Tornando ai Paesi in cui vige ancora la sanzione capitale, tra questi non c’è da stupirsi che rientrino l’Arabia Saudita, la Cina e il Pakistan. Essa, nel caso dell’Arabia Saudita, essendo molto inflessibile la Sharia, è prevista per episodi di stupro, omicidio, rapina a mano armata, stregoneria, adulterio, sodomia, sabotaggio, traffico di droga e apostasia.
Per quanto riguarda la Cina, invece, non si può disporre di dati precisi, in quanto le pene sono applicate segretamente, ma, stando alle statistiche di Amnesty International, tale nazione dovrebbe stare in cima alla classifica per numero di condanne. In Pakistan è prevista l’impiccagione per casi di omicidio, poiché ritenuti espressione terroristica.
Questo tema non ha mai cessato di appassionare, tanto da essere stato preso in esame non solo da letterati come Beccaria, ma anche da registi moderni. Uno dei film più significativi che tratta di questa tematica è quello del regista tedesco Fritz Lang “M – Il mostro di Düsseldorf”. Con la messa sotto i riflettori di un serial killer poi processato, Lang funge da portavoce della scienza criminologa. Egli adopera un innovativo utilizzo del sonoro. Nel suo film, infatti, il primo motore, il risolversi della vicenda, e le cariche espressive, trovano il loro proprio fulcro nel suono di sottofondo. E applicando il canone noir, Lang lascia chiaramente intendere di volersi concentrare sul cattivo e sulle reazioni psicologiche ed emotive agli eventi circostanti. Quindi il serial killer Peter Lorre viene rappresentato sotto le vesti di un antagonista noir, con movenze da anti-eroe braccato e sensazioni di follia autodistruttrice.
In conclusione, molto significativo è anche il discorso di cui Camus fa portavoce il personaggio Tarrou nel romanzo ‘La Peste’.

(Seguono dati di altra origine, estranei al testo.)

(* ===== verification/Effects.v ===== *)
(** The effects of a service call: the database, the clock, identifiers, random
    bytes and failing statements, and the monad the handlers are written in.

    A call runs in a [World]: the database and a counter of the effects
    performed so far.  What the outside answers to the [n]-th effect (the time
    [time.Now] reads, the identifier [id.New] returns, the bytes [crypto/rand]
    delivers, whether the statement fails in the driver) is the environment
    [Env], over which every theorem is quantified. *)

From S2P Require Import Prelude StateError GoText GoNet Timestamps Encoding Password Schema.
From Stdlib Require Import Ascii String.
Open Scope Z_scope.

(** ** Errors

    [ErrPanic] is a run-time panic: it is not an error value, no caller handles
    it, and it ends the process. *)

Inductive SqlError := NoRows | UniqueViolation | CheckViolation | ForeignKeyViolation | DriverError.

Inductive GoErr :=
| ErrInvalidCredentials | ErrSessionInvalid | ErrForbidden | ErrNotFound
| ErrConfigConflict | ErrRevisionConflict | ErrIdempotencyReuse | ErrPortReserved
| ErrReauthRequired | ErrNoJob
| ErrMsg (text : string)
| ErrSql (e : SqlError)
| ErrBlocked (text : string)
| ErrAPI (status : Z) (text : string)
| ErrPanic (text : string).

#[export] Instance SqlError_eq_dec : EqDecision SqlError.
Proof. solve_decision. Defined.
#[export] Instance GoErr_eq_dec : EqDecision GoErr.
Proof. solve_decision. Defined.

(** [strings.Contains(err.Error(), "UNIQUE")]: SQLite's message for a violated
    UNIQUE or PRIMARY KEY constraint. *)
Definition is_unique_error (e : GoErr) : bool :=
  match e with ErrSql UniqueViolation => true | _ => false end.

(** ** The environment *)

(** The values a request body can have where it is hashed. *)
Inductive HashBody :=
| HbMapping (name proxy_type local_ip : string) (local_port : Z)
    (remote_port expected_config expected_revision : option Z)
| HbForce (force : bool)
| HbToggle (enabled : bool) (expected_config expected_revision : option Z)
| HbDomain (mapping_id hostname https_mode : string) (redirect : bool)
    (dns_type dns_content : string) (dns_ttl : Z) (expected_config : option Z)
| HbAction (action : string)
| HbEmpty
| HbReset (target password : string).

(** [config.Config], the fields the modelled code reads. *)
Record Config := mkConfig {
  cfg_AdminPassword : string;
  cfg_DataDir : string;
  cfg_SessionTTLHours : Z;
  cfg_PortStart : Z;
  cfg_PortEnd : Z;
  cfg_FRPSBindPort : Z;
  cfg_FRPSPublicHost : string;
  cfg_FRPSPublicPort : Z;
  cfg_FRPSTransportSecret : string;
  cfg_RouterControlHosts : list string;
  cfg_RouterControlTarget : string;
  cfg_RouterBusinessTarget : string;
  cfg_RouterSnapshotDir : string;
  cfg_ACMEEnabled : bool
}.

(** [jobs.Store]: the fields besides the database. *)
Record JobStore := mkJobStore { st_owner : string; st_lease : Z; st_retry_base : Z }.

(** [auditRequestMetadata], what the HTTP layer attaches to the request's context. *)
Record auditRequestMetadata := mkauditRequestMetadata {
  am_SourceIP : string;
  am_UserAgent : string;
  am_RequestID : string
}.

#[export] Instance JobStore_eq_dec : EqDecision JobStore.
Proof. solve_decision. Defined.

Class Env := {
  env_now : nat -> Stamp;
  env_id : nat -> string;
  env_random : nat -> nat -> option string;
  env_fault : nat -> bool;
  env_config : Config;
  env_jobs : option JobStore;
  env_audit : auditRequestMetadata;
  env_sha256 : string -> string;
  env_hash_body : HashBody -> string;
  env_argon2 : string -> string -> Z -> Z -> Z -> Z -> string;
  env_gcm_seal : string -> string -> string -> string -> string;
  env_gcm_open : string -> string -> string -> string -> option string;
  env_master_key : string;
  (** the driver's text of a failed statement *)
  env_sql_text : SqlError -> string;
  env_certificate_key : string;
  env_router_key : string;
  env_unicode :: UnicodeTables;
  env_idna :: Idna
}.

(** ** The monad *)

Record World := mkWorld { w_db : DB; w_tick : nat }.
#[export] Instance Eta_World : Eta World := fun r => mkWorld r.(w_db) r.(w_tick).

Abbreviation M := (ST World GoErr).

Definition step (w : World) : World := mkWorld (w_db w) (S (w_tick w)).

Section Effects.
Context `{Env}.

(** *** Clock, identifiers, randomness *)

Definition now : M Stamp := fun w => (Ok (env_now (w_tick w)), step w).
Definition newID : M string := fun w => (Ok (env_id (w_tick w)), step w).
Definition rand_read (n : nat) : M string := fun w =>
  match env_random (w_tick w) n with
  | Some b => (Ok b, step w)
  | None => (Err (ErrMsg "crypto/rand"), step w)
  end.

(** *** Statements

    Each statement may fail in the driver; otherwise it runs to completion or
    is rejected by a constraint, leaving the database as it was. *)

Definition query {A} (q : DB -> A) : M A := fun w =>
  if env_fault (w_tick w) then (Err (ErrSql DriverError), step w)
  else (Ok (q (w_db w)), step w).

(** [QueryRowContext(...).Scan(...)]: no row is an error. *)
Definition query_row {A} (q : DB -> option A) : M A := fun w =>
  if env_fault (w_tick w) then (Err (ErrSql DriverError), step w)
  else match q (w_db w) with
       | Some a => (Ok a, step w)
       | None => (Err (ErrSql NoRows), step w)
       end.

Definition exec (f : DB -> DB) : M unit := fun w =>
  if env_fault (w_tick w) then (Err (ErrSql DriverError), step w)
  else (Ok tt, mkWorld (f (w_db w)) (S (w_tick w))).

(** A statement that a constraint can reject. *)
Definition exec_checked (f : DB -> res SqlError DB) : M unit := fun w =>
  if env_fault (w_tick w) then (Err (ErrSql DriverError), step w)
  else match f (w_db w) with
       | Ok db' => (Ok tt, mkWorld db' (S (w_tick w)))
       | Err e => (Err (ErrSql e), step w)
       end.

(** A statement whose [RowsAffected] the code reads. *)
Definition exec_count (n : DB -> Z) (f : DB -> DB) : M Z := fun w =>
  if env_fault (w_tick w) then (Err (ErrSql DriverError), step w)
  else (Ok (n (w_db w)), mkWorld (f (w_db w)) (S (w_tick w))).

(** *** Transactions

    The body either asks for the commit or returns early; an early return, an
    error and a failing BEGIN or COMMIT all leave the database as it was
    ([defer tx.Rollback()]). *)
Inductive outcome (A : Type) := Commit (a : A) | Rollback (a : A).
Arguments Commit {A} a.
Arguments Rollback {A} a.

Definition transaction {A} (body : M (outcome A)) : M A := fun w =>
  if env_fault (w_tick w) then (Err (ErrSql DriverError), step w)
  else match body (step w) with
       | (Ok (Commit a), w') =>
           if env_fault (w_tick w') then (Err (ErrSql DriverError), mkWorld (w_db w) (S (w_tick w')))
           else (Ok a, step w')
       | (Ok (Rollback a), w') => (Ok a, mkWorld (w_db w) (w_tick w'))
       | (Err e, w') => (Err e, mkWorld (w_db w) (w_tick w'))
       end.

(** *** Derived primitives of [service.go] *)

Definition sha256Hex (value : string) : string := hex_encode (env_sha256 value).
Definition requestHash (b : HashBody) : string := sha256Hex (env_hash_body b).
Definition randomSecret : M string :=
  raw ← rand_read 32; ret (b64_encode url_alphabet raw).
Definition randomToken : M string := randomSecret.
Definition nowString : M Stamp := now.

(** *** [crypto.Manager] ([server/internal/crypto/crypto.go])

    AES-GCM is the pair [env_gcm_seal], [env_gcm_open] of key, nonce, text and
    associated data; the nonce is twelve random bytes. *)

Definition aes_key_ok (key : string) : bool :=
  existsb (Nat.eqb (String.length key)) [16; 24; 32]%nat.

Definition encryptWithKey (key plaintext aad : string) : M (string * string) :=
  fail_if (negb (aes_key_ok key)) (ErrMsg "crypto/aes: invalid key size");;
  nonce ← rand_read 12;
  ret (env_gcm_seal key nonce plaintext aad, nonce).

Definition decryptWithKey (key ciphertext nonce aad : string) : M string :=
  fail_if (negb (aes_key_ok key)) (ErrMsg "crypto/aes: invalid key size");;
  fail_if (negb (Nat.eqb (String.length nonce) 12)) (ErrMsg "invalid nonce length");;
  or_fail (ErrMsg "cipher: message authentication failed")
    (env_gcm_open key nonce ciphertext aad).

Definition Encrypt (plaintext aad : string) : M (string * string) :=
  encryptWithKey env_master_key plaintext aad.
Definition Decrypt (ciphertext nonce aad : string) : M string :=
  decryptWithKey env_master_key ciphertext nonce aad.

Definition verify_password : string -> string -> bool := VerifyPassword env_argon2.
Definition hash_password (password : string) : M string :=
  if Nat.ltb (String.length password) 12
  then fail (ErrMsg "password must be at least 12 characters")
  else salt ← rand_read saltLen;
       or_fail (ErrMsg "hash") (HashPassword env_argon2 password (Some salt)).
End Effects.
Arguments Commit {A} a.
Arguments Rollback {A} a.

(** ** Running a computation

    The lemmas below take a successful run apart, one effect at a time. *)

Section Runs.
Context `{Env}.

Lemma now_Ok a w w' : now w = (Ok a, w') <-> a = env_now (w_tick w) /\ w' = step w.
Proof. unfold now. solve_run. Qed.

Lemma newID_Ok a w w' : newID w = (Ok a, w') <-> a = env_id (w_tick w) /\ w' = step w.
Proof. unfold newID. solve_run. Qed.

Lemma rand_read_Ok n a w w' :
  rand_read n w = (Ok a, w') <-> env_random (w_tick w) n = Some a /\ w' = step w.
Proof. unfold rand_read. solve_run. Qed.

Lemma query_Ok {A} (q : DB -> A) a w w' :
  query q w = (Ok a, w') <->
  env_fault (w_tick w) = false /\ a = q (w_db w) /\ w' = step w.
Proof. unfold query. solve_run. Qed.

Lemma query_row_Ok {A} (q : DB -> option A) a w w' :
  query_row q w = (Ok a, w') <->
  env_fault (w_tick w) = false /\ q (w_db w) = Some a /\ w' = step w.
Proof. unfold query_row. solve_run. Qed.

Lemma exec_Ok f u w w' :
  exec f w = (Ok u, w') <->
  env_fault (w_tick w) = false /\ w' = mkWorld (f (w_db w)) (S (w_tick w)).
Proof. unfold exec. destruct u. solve_run. Qed.

Lemma exec_checked_Ok f u w w' :
  exec_checked f w = (Ok u, w') <->
  env_fault (w_tick w) = false /\
  exists db', f (w_db w) = Ok db' /\ w' = mkWorld db' (S (w_tick w)).
Proof.
  unfold exec_checked. destruct u, (env_fault _); [split; [done|by intros [? _]]|].
  destruct (f (w_db w)); split; intros Hr; simplify_eq; eauto.
  - destruct Hr as (_ & ? & ? & ->). by simplify_eq.
  - by destruct Hr as (_ & ? & ? & _).
Qed.

Lemma exec_count_Ok n f a w w' :
  exec_count n f w = (Ok a, w') <->
  env_fault (w_tick w) = false /\ a = n (w_db w) /\
  w' = mkWorld (f (w_db w)) (S (w_tick w)).
Proof. unfold exec_count. solve_run. Qed.

Lemma transaction_Ok {A} (body : M (outcome A)) a w w' :
  transaction body w = (Ok a, w') <->
  env_fault (w_tick w) = false /\
  ((exists w1, body (step w) = (Ok (Commit a), w1) /\
      env_fault (w_tick w1) = false /\ w' = step w1) \/
   (exists w1, body (step w) = (Ok (Rollback a), w1) /\
      w' = mkWorld (w_db w) (w_tick w1))).
Proof.
  unfold transaction. destruct (env_fault (w_tick w)); [split; [done|by intros [? _]]|].
  destruct (body (step w)) as [[[b|b]|e] w1]; [destruct (env_fault (w_tick w1)) eqn:F|..];
    split; intros Hr; simplify_eq; eauto 10;
    destruct Hr as (_ & [(w2 & ? & ? & ->) | (w2 & ? & ->)]); simplify_eq; auto; congruence.
Qed.

(** A transaction that reports an error has changed nothing, wherever in its
    body the error arose, the COMMIT included. *)
Lemma transaction_atomic {A} (body : M (outcome A)) w e w' :
  transaction body w = (Err e, w') -> w_db w' = w_db w.
Proof.
  unfold transaction. destruct (env_fault _); [by intros [= _ <-]|].
  destruct (body _) as [[[b|b]|e'] w1]; [case_match; [by intros [= _ <-]|done]|done|].
  by intros [= _ <-].
Qed.
End Runs.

“Pensavo che la società in cui vivevo fosse andata sulla condanna morte e che combattendola avrei combattuto l’assassinio. L’ho creduto, altri me l’hanno detto e, alla fine, in parte era vero. […] Naturalmente sapevo che anche noi, ogni tanto, pronunciavamo delle condanne. Ma tutti mi dicevano che quei pochi morti erano necessari per costruire un mondo dove nessuno sarebbe più stato ucciso. In un certo senso era vero, e forse dopo tutto sono io incapace di sopportare la verità del genere. […] Ha mai visto fucilare un uomo? No, certo, è possibile soltanto su invito e il pubblico è scelto in anticipo. Quindi lei è ancora fermo alle stampe e ai libri. Una benda, un palo, e alcuni soldati sullo sfondo. Be’, non ci siamo proprio! Lo sa che invece il plotone di esecuzione si piazza a un metro e mezzo dal condannato?[…] No, non lo sa perché questi non sono dettagli di cui si parla. Il sonno degli uomini, per gli appestati, è più sacro della vita. Non si deve impedire alla brava gente di dormire. Sarebbe di pessimo gusto, mentre il buon gusto, è risaputo, sta nel non insistere. Io però da allora non ho più dormito bene. […] Ho scoperto che avevo consentito indirettamente alla morte di migliaia di uomini, che aveva addirittura provocato quella morte trovando buone le ragioni e i principi da cui fatalmente era conseguita. Gli altri da questo non sembravano turbati, o perlomeno non ne parlavano mai spontaneamente. […] Mi sembra che la storia mi abbia dato ragione, oggi si fa a gara a chi ucciderà di più. Sono tutti in preda al furore omicida, e non possono fare altrimenti”.